Yeah he was bugging lol ?



Notice how he lies and claims he did it on his own. This the shit I be talking about with white people that helped fuck up the black community. Too many folks stressing their kids out with toxic ambition, because they keep comparing them to kids whos parents basically gave them everything they have, but to the public they're preaching that "I worked hard by my self" nonsense. I'm positive when people asked his mom about him she was on some, "Yea he built his business on his own and is doing good" and i'm sure she was real smug about it too.

If yall sneaker heads dont get online and make a bunch of noise to get more mayo devils fired over this, yall pussy
 
I think someone under her knew what was happening and probably tried to leverage something from her at some point before blowing up her spot.
 
I had to circle back, cuz i keep finding out more about this.

So this is from the complex story.
Hebert’s leaving Nike comes days after the publication of a Bloomberg piece focused on her son, a 19-year-old sneaker reseller named Joe. The piece mentions a credit card Joe used for his reselling business, West Coast Streetwear, that was registered in Ann’s name. The reseller insisted to the story’s author that his personal connection to a Nike exec not be written about in the piece and cut off communication after it was brought up.

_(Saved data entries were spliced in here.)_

Lemma pack_normal_spec (format : FpFormat) (neg : bool) (rounding : FpRounding) (E r : Z)
    (raised : FpExceptions) :
  min_exponent format <= E <= 2 ^ 20 ->
  2 ^ mantissa_bits format <= r <= 2 * 2 ^ mantissa_bits format ->
  let carried := 2 ^ (mantissa_bits format + 3 + 1) <=? 8 * r in
  let exponent := if carried then E + 1 else E in
  let significand := if carried then 4 * r else 8 * r in
  (if exponent_bias format <? exponent then overflow neg format rounding
   else FpResult.raising
     (Z.lor (Z.lor (wshl 64 (b2z neg) (sign_shift format))
              (wshl 64 (as_u64 (exponent + exponent_bias format)) (mantissa_bits format)))
        (Z.land (wshr 64 significand GUARD_BITS) (mantissa_mask format))) raised) =
  let encoded := (E - min_exponent format) * 2 ^ mantissa_bits format + r in
  let infinity := (2 ^ exponent_bits format - 1) * 2 ^ mantissa_bits format in
  if infinity <=? encoded then
    FpResult.mk (b2z neg * 2 ^ sign_shift format +
                 (if overflows_to_infinity rounding neg then infinity else infinity - 1))
      (FpExceptions.union FpExceptions.OVERFLOW FpExceptions.INEXACT)
  else FpResult.mk (b2z neg * 2 ^ sign_shift format + encoded) raised.
Proof.
  cbv zeta. intros HE Hr.
  set (carried := _ <=? 8 * r). set (exponent := if carried then E + 1 else E).
  set (significand := if carried then _ else _).
  set (encoded := _ * _ + r). set (infinity := _ * 2 ^ mantissa_bits format).
  pose proof (format_bounds format) as (Hm & He & Hs & Hs63 & _ & Hbias & Hbias').
  pose proof (pow2_pos (mantissa_bits format) ltac:(lia)) as Hp.
  set (m := mantissa_bits format) in *.
  assert (2 ^ (m + 3 + 1) = 8 * (2 * 2 ^ m)) as Hpow
    by (rewrite !Z.pow_add_r by lia; change (2 ^ 3) with 8; lia).
  assert (carried = (2 * 2 ^ m =? r)) as Hc.
  { unfold carried. rewrite Hpow. apply eq_true_iff_eq. rewrite Z.leb_le, Z.eqb_eq. lia. }
  assert (encoded = (exponent + exponent_bias format) * 2 ^ m + (if carried then 0 else r - 2 ^ m))
    as Henc.
  { unfold encoded, exponent, min_exponent. rewrite Hc. destruct (Z.eqb_spec (2 * 2 ^ m) r); lia. }
  assert (0 <= (if carried then 0 else r - 2 ^ m) < 2 ^ m) as Hlow
    by (rewrite Hc; destruct (Z.eqb_spec (2 * 2 ^ m) r); lia).
  assert ((exponent_bias format <? exponent) = (infinity <=? encoded)) as ->.
  { apply eq_true_iff_eq. rewrite Z.ltb_lt, Z.leb_le, Henc. unfold infinity. rewrite Hbias. nia. }
  destruct (Z.leb_spec infinity encoded) as [Hover | Hfits].
  - unfold overflow, overflows_to_infinity. unfold signed_infinity, max_finite.
    rewrite zero_eq, infinity_eq. fold m infinity.
    assert (0 <= infinity - 1 /\ infinity < 2 ^ sign_shift format) as [].
    { rewrite Hs, Z.pow_add_r by lia. fold m. unfold infinity.
      assert (2 ^ 5 <= 2 ^ exponent_bits format) by (apply Z.pow_le_mono_r; lia). nia. }
    unfold FpResult.raising. f_equal. rewrite !(Z.lor_comm _ (b2z neg * _)).
    destruct rounding, neg; cbn [negb]; rewrite lor_shifted by lia; reflexivity.
  - assert (0 <= exponent + exponent_bias format < 2 ^ exponent_bits format) as Hexp.
    { split; [unfold exponent, min_exponent in *; destruct carried; lia |].
      unfold infinity in Hfits. nia. }
    assert (2 ^ exponent_bits format < 2 ^ 64) by (apply Z.pow_lt_mono_r; lia).
    unfold as_u64. rewrite wrap_small by (split; lia).
    assert (Z.land (wshr 64 significand GUARD_BITS) (mantissa_mask format) =
            if carried then 0 else r - 2 ^ m) as ->.
    { rewrite mantissa_mask_eq, land_low by lia. fold m. unfold significand.
      rewrite Hc in *. destruct (Z.eqb_spec (2 * 2 ^ m) r) as [<- |].
      - rewrite wshr_guard_half, Z.mul_comm, Z.div_mul by lia. apply Z.mod_same. lia.
      - rewrite wshr_guard. symmetry. apply Z.mod_unique with 1; lia. }
    rewrite encode_normal by (lia || assumption). fold m. rewrite <- Henc. reflexivity.
Qed.

Lemma pack_normalised_spec (format : FpFormat) (context : RoundingContext) (x : magnitude)
    (neg : bool) (E q : Z) (st : bool) :
  let s := mantissa_bits format + 3 in
  magnitude_ok x -> RoundingContext.rounding context <> FpRounding.Odd ->
  tracks x q st (E - s) -> 2 ^ s <= q < 2 ^ (s + 1) -> - 2 ^ 20 <= E <= 2 ^ 20 ->
  pack_normalised (Unpacked.mk neg E q, st) format context =
  code_round format (RoundingContext.rounding context) neg x E.
Proof.
  intros s Hx Hr Ht Hq HE. pose proof (format_bounds format) as Hf.
  unfold pack_normalised. cbn [Unpacked.is_negative Unpacked.exponent Unpacked.significand].
  fold (min_exponent format).
  destruct (Z.ltb_spec E (min_exponent format)) as [Hsub | Hnorm].
  { apply pack_subnormal_spec; lia || assumption. }
  set (rounding := RoundingContext.rounding context) in *.
  pose proof (round_significand_spec x q (E - s) s E st rounding neg Hx Ht Hr Hq ltac:(lia)) as ->.
  assert (quantum format E = E - s + 3) as <- by (unfold quantum; lia).
  unfold code_round, halves, ieee_round. destruct (Z.ltb_spec E (min_exponent format)); [lia |].
  cbn [andb]. replace (quantum format E + mantissa_bits format - min_exponent format)
    with (E - min_exponent format) by (unfold quantum; lia).
  pose proof (rounded_bounds rounding neg x (quantum format E)) as Hb.
  assert (2 ^ mantissa_bits format <= floor_at x (quantum format E) <
          2 * 2 ^ mantissa_bits format) as Hfl.
  { destruct (tracks_shr x Hx q st (E - s) 3 ltac:(lia) Ht) as [Hf3 _].
    replace (quantum format E) with (E - s + 3) by (unfold quantum; lia). rewrite Hf3.
    pose proof (div_pow_bounds q s 3 ltac:(lia) Hq) as Hd.
    replace (s - 3) with (mantissa_bits format) in Hd by lia.
    rewrite <- Z.pow_succ_r by lia. exact Hd. }
  destruct (exact_at x (quantum format E)) eqn:Eex; cbv zeta.
  - assert (rounded rounding neg x (quantum format E) = floor_at x (quantum format E)) as Hrd
      by (unfold rounded; rewrite rounds_up_exact by assumption; apply Z.add_0_r).
    rewrite <- Hrd in *.
    rewrite <- (pack_normal_spec format neg rounding E _ FpExceptions.NONE) by lia. cbv zeta.
    assert ((2 ^ (mantissa_bits format + 3 + 1) <=? 8 * rounded rounding neg x (quantum format E)) = false)
      as ->; [| reflexivity].
    apply Z.leb_gt. rewrite !Z.pow_add_r by lia. change (2 ^ 3) with 8. change (2 ^ 1) with 2. lia.
  - rewrite <- (pack_normal_spec format neg rounding E _ FpExceptions.INEXACT) by lia. cbv zeta.
    destruct (_ <=? 8 * _); reflexivity.
Qed.

(** Rounding a non-zero significand packs the format's value of the magnitude
    it stands for. *)
Lemma round_and_pack_spec (format : FpFormat) (context : RoundingContext) (x : magnitude)
    (neg : bool) (E q e : Z) :
  let s := mantissa_bits format + 3 in
  let st := RoundingContext.is_sticky context in
  magnitude_ok x -> RoundingContext.rounding context <> FpRounding.Odd ->
  0 < q < 2 ^ 64 -> (st = true -> 2 ^ (s - 1) <= q) -> represents_at x q st (E - s) ->
  floor_at x e = 1 -> - 2 ^ 20 <= e <= 2 ^ 20 ->
  round_and_pack (Unpacked.mk neg E q) format context =
  apply_flush_to_zero (code_round format (RoundingContext.rounding context) neg x e) format
    (RoundingContext.control context).
Proof.
  intros s st Hx Hr Hq Hst Hrep He Hbound. pose proof (format_bounds format) as Hf.
  unfold round_and_pack, Unpacked.is_zero. cbn [Unpacked.significand].
  destruct (Z.eqb_spec q 0); [lia |].
  destruct (normalise_spec x format neg E q st Hx Hq Hst Hrep) as (E' & q' & st' & Hn & Ht & Hq').
  fold st. rewrite Hn. f_equal.
  assert (E' = e) as ->.
  { apply (exponent_unique x); [exact Hx | | exact He].
    apply floor_at_lead with q' s st'; lia || assumption. }
  apply pack_normalised_spec; assumption.
Qed.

The Bloomberg story sparked outrage online, where commenters questioned whether the younger Hebert was gaining unfair access to limited-edition sneakers with the help of his mother. Some brought up the six pairs of rare Nike Mags, which sell for over $12,000 each, that he said he’d randomly discovered in a storage unit in January 2020, speculating they were obtained through more nefarious means. One source claims that Joe would buy pairs in large quantities from Nike outlets using his mother’s discount and resell them later.

Ann Hebert’s purview at Nike included its SNKRS app, a destination for coveted product where shoes regularly sell out immediately, only to be resold on secondary markets. The brand spends a good amount of energy and money trying to protect the platform from bots that can help resellers buy out stock faster than any human. Bloomberg’s piece on Joe Hebert’s business describes him using bots to compromise online launches, mentioning that he rang up $132,000 in one morning for a launch of Kanye West sneakers on the artist’s Yeezy Supply website.

That same card, a corporate American Express, was registered in his mother’s name.

IDK whats funnier, her son claiming he randomly found 6 Nike Mags in a storage locker or that his mom was in charge of their app they used to try and stop resellers from using bots to buy everything, whilst her son was using bots to buy out everything and charge 130k worth of yeezys on his corporate card, thats in her name lol.

So that lead me go read the original article. I'mma just post cliffs cuz i know yall hate reading.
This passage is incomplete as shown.